The combination of sorafenib and paclitaxel also demonstrated a favorable trend in progression-free survival, according to lead investigator Prof. William Gradishar, professor of medicine at the Robert H. Lurie Comprehensive Cancer Center at Northwestern University. Data on overall survival are not yet available. "These data indicate that sorafenib provides added benefit when combined with paclitaxel compared to single agent paclitaxel in the first-line treatment of advanced breast cancer," Gradishar said.
The study, a double-blind, randomized, placebo-controlled phase IIb study, was conducted in the United States (95 patients), India (170 patients) and Brazil (15 patients). It is the second in a series of four worldwide stage IIb clinical trials testing the use of sorafenib in recurrent or metastatic HER2-negative breast cancer in a program called TIES (Trials to Investigate the Effects of Sorafenib in breast cancer).
The first study to be reported demonstrated a significant progression-free survival benefit in patients with advanced breast cancer who were treated with capecitabine chemotherapy and sorafenib, compared to treatment with capecitabine alone. The other two studies are ongoing.
Sorafenib is an oral agent that has been shown to target members of two classes of kinases involved in cell growth and angiogenesis, the growth of blood vessels to feed tumors. It is approved to treat advanced kidney cancer and liver cancer. Paclitaxel is used to treat a number of different cancers, including both early and advanced breast cancer.
Early research suggested sorafenib may be a promising treatment for breast cancer, and initial clinical studies demonstrated it has a modest activity as a single agent in patients with metastatic disease.
To see if benefit improved when sorafenib was paired with chemotherapy, the researchers randomized 119 patients to the combination therapy and 118 patients to a placebo and paclitaxel.
Results showed median progression-free survival was 6.9 months (combination therapy) vs. 5.6 months (placebo/paclitaxel).
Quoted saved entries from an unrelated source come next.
Section meaning.
  Context (sym_addr : Z -> Z) (fpu : FpTarget) (env env' : Env)
    (E : forall v, v ∈ doc -> env' (numbered m v) = env v).

Lemma renumber_reads op : (o_kind op = IROP_VALUE -> o_a op ∈ doc) ->
  reads sym_addr env' (renumber_operand m (f_nvals f) op) = reads sym_addr env op.
Proof using S E.
  intros H. destruct (decide (o_kind op = IROP_VALUE)) as [K|K].
  - rewrite renumber_operand_value by auto. unfold reads. cbn. rewrite K. by apply E, H.
  - rewrite renumber_operand_other by done. unfold reads. by destruct (o_kind op).
Qed.
Lemma renumber_ops ops : (forall op, op ∈ ops -> o_kind op = IROP_VALUE -> o_a op ∈ doc) ->
  Forall2 (fun a a' => o_type a' = o_type a /\ reads sym_addr env' a' = reads sym_addr env a) ops
    (map (renumber_operand m (f_nvals f)) ops).
Proof using S E.
  induction ops as [|op ops IH]; intros H; cbn [map]; constructor.
  - split; [apply renumber_operand_type|]. apply renumber_reads. apply H. left.
  - apply IH. intros a Ha. apply H. by right.
Qed.

Lemma renumber_den i : i ∈ insts f -> forall r,
  den sym_addr fpu env' (renumber_inst m (f_nvals f) i) r <-> den sym_addr fpu env i r.
Proof using S U E.
  intros Hi r.
  assert (H : Forall2 (fun a a' => o_type a' = o_type a /\ reads sym_addr env' a' = reads sym_addr env a) (in_ops i)
              (map (renumber_operand m (f_nvals f)) (in_ops i))).
  { apply renumber_ops. intros op Ho. apply U. left. by exists i. }
  assert (R : forall vs, result_of fpu (renumber_inst m (f_nvals f) i) vs = result_of fpu i vs).
  { intros vs. unfold result_of. cbn [renumber_inst in_op in_type in_subop].
    replace (o_type (op_at (renumber_inst m (f_nvals f) i) 0)) with (o_type (op_at i 0)); [done|].
    unfold op_at. cbn [renumber_inst in_ops]. destruct (in_ops i); [done|]. cbn. by rewrite renumber_operand_type. }
  unfold den. cbn [renumber_inst in_ops].
  assert (F : forall vs, Forall2 (reads sym_addr env') (map (renumber_operand m (f_nvals f)) (in_ops i)) vs <->
                         Forall2 (reads sym_addr env) (in_ops i) vs).
  { clear R Hi. induction H as [|a a' l l' [_ Ha] H IH]; intros vs; [split; intros X; inversion X; constructor|].
    split; intros X; inversion X; subst; constructor; try (by apply IH); congruence. }
  split; intros (vs & Hvs & Rv); exists vs; (split; [by apply F|]); [by rewrite <- R|by rewrite R].
Qed.

Lemma renumber_same_inst i : i ∈ insts f -> same_code sym_addr fpu env env' i (renumber_inst m (f_nvals f) i).
Proof using S U E.
  intros Hi. split; [done|]. split; [done|]. split; [done|]. split; [done|]. split; [done|]. split; [|split].
  - apply renumber_ops. intros op Ho. apply U. left. by exists i.
  - cbn [renumber_inst in_edges].
    assert (H : forall e, e ∈ in_edges i -> e ∈ edges f) by (intros e; by apply elem_edges).
    induction (in_edges i) as [|e es IH]; cbn [map]; constructor; [|apply IH; intros; apply H; by right].
    split; [done|]. split; [done|]. apply renumber_ops. intros op Ho. apply U. right. exists e. split; [apply H; left|done].
  - by apply renumber_den.
Qed.

Lemma renumber_same_code : Forall2 (same_code sym_addr fpu env env') (insts f) (insts f').
Proof using S U E.
  assert (Ei : insts f' = map (renumber_inst m (f_nvals f)) (insts f)).
  { rewrite renumber_unfold. unfold insts. cbn [f_blocks]. rewrite concat_map, !map_map. by f_equal. }
  rewrite Ei. assert (H : forall i, i ∈ insts f -> i ∈ insts f) by done. revert H. generalize (insts f) at 1 3 4 as l.
  intros l H. induction l as [|i l IH]; cbn [map]; constructor; [apply renumber_same_inst, H; left|apply IH; intros; apply H; by right].
Qed.
End meaning.
End renumber.

(** ** Renumbering again changes nothing *)
Section again.
  Context (f : IrFunc) (S : ssa f) (U : forall op, uses f op -> o_kind op = IROP_VALUE -> o_a op ∈ doc_ids f).
  #[local] Notation "'m'" := (number_func f).1.
  #[local] Notation "'doc'" := (doc_ids f).
  #[local] Notation "'f''" := (ir_func_renumber f).
  #[local] Notation "'m''" := (number_func (ir_func_renumber f)).1.

Lemma doc_length : Z.of_nat (length doc) <= f_nvals f.
Proof using S.
  assert (L : (length doc <= length (seqZ 1 (f_nvals f)))%nat).
  { apply NoDup_incl_length; [apply NoDup_ListNoDup, S|]. intros v Hv. apply list_elem_of_In, elem_of_seqZ.
    pose proof (ss_range _ S v ltac:(by apply list_elem_of_In)). lia. }
  rewrite length_seqZ in L. unfold f_nvals in *. lia.
Qed.

Lemma ssa_again : ssa f'.
Proof using S.
  split.
  - rewrite renumber_doc_seq by done. apply NoDup_seqZ.
  - intros v. rewrite renumber_doc_seq, elem_of_seqZ by done. lia.
  - rewrite renumber_nvals by done. pose proof doc_length. pose proof (ss_u32 _ S). lia.
Qed.

Lemma numbered_again k : 1 <= k <= Z.of_nat (length doc) -> numbered m' k = k.
Proof using S.
  intros H. rewrite (numbered_in f' ssa_again (Z.to_nat (k - 1)) k); [lia|].
  rewrite renumber_doc_lookup by (done || lia). f_equal. lia.
Qed.
Lemma doc_again k : k ∈ doc_ids f' <-> 1 <= k <= Z.of_nat (length doc).
Proof using S. rewrite renumber_doc_seq, elem_of_seqZ, renumber_nvals by done. lia. Qed.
Median time-to-progression was 8.1 months vs. 5.6 months for patients receiving sorafenib/paclitaxel compared to placebo/paclitaxel. The overall response rate was 67 percent vs. 54 percent, respectively.
Discontinuation of study treatment due to adverse events occurred in 23 patients in the combination arm compared to five patients in the placebo/paclitaxel arm. With the exception of neuropathy, more grade 3 and 4 toxicities occurred in patients who received sorafenib/paclitaxel. Treatment-related deaths occurred in two patients in the combination treatment arm.
"There were no new toxicities observed with the combination and adverse events were manageable," Gradishar said.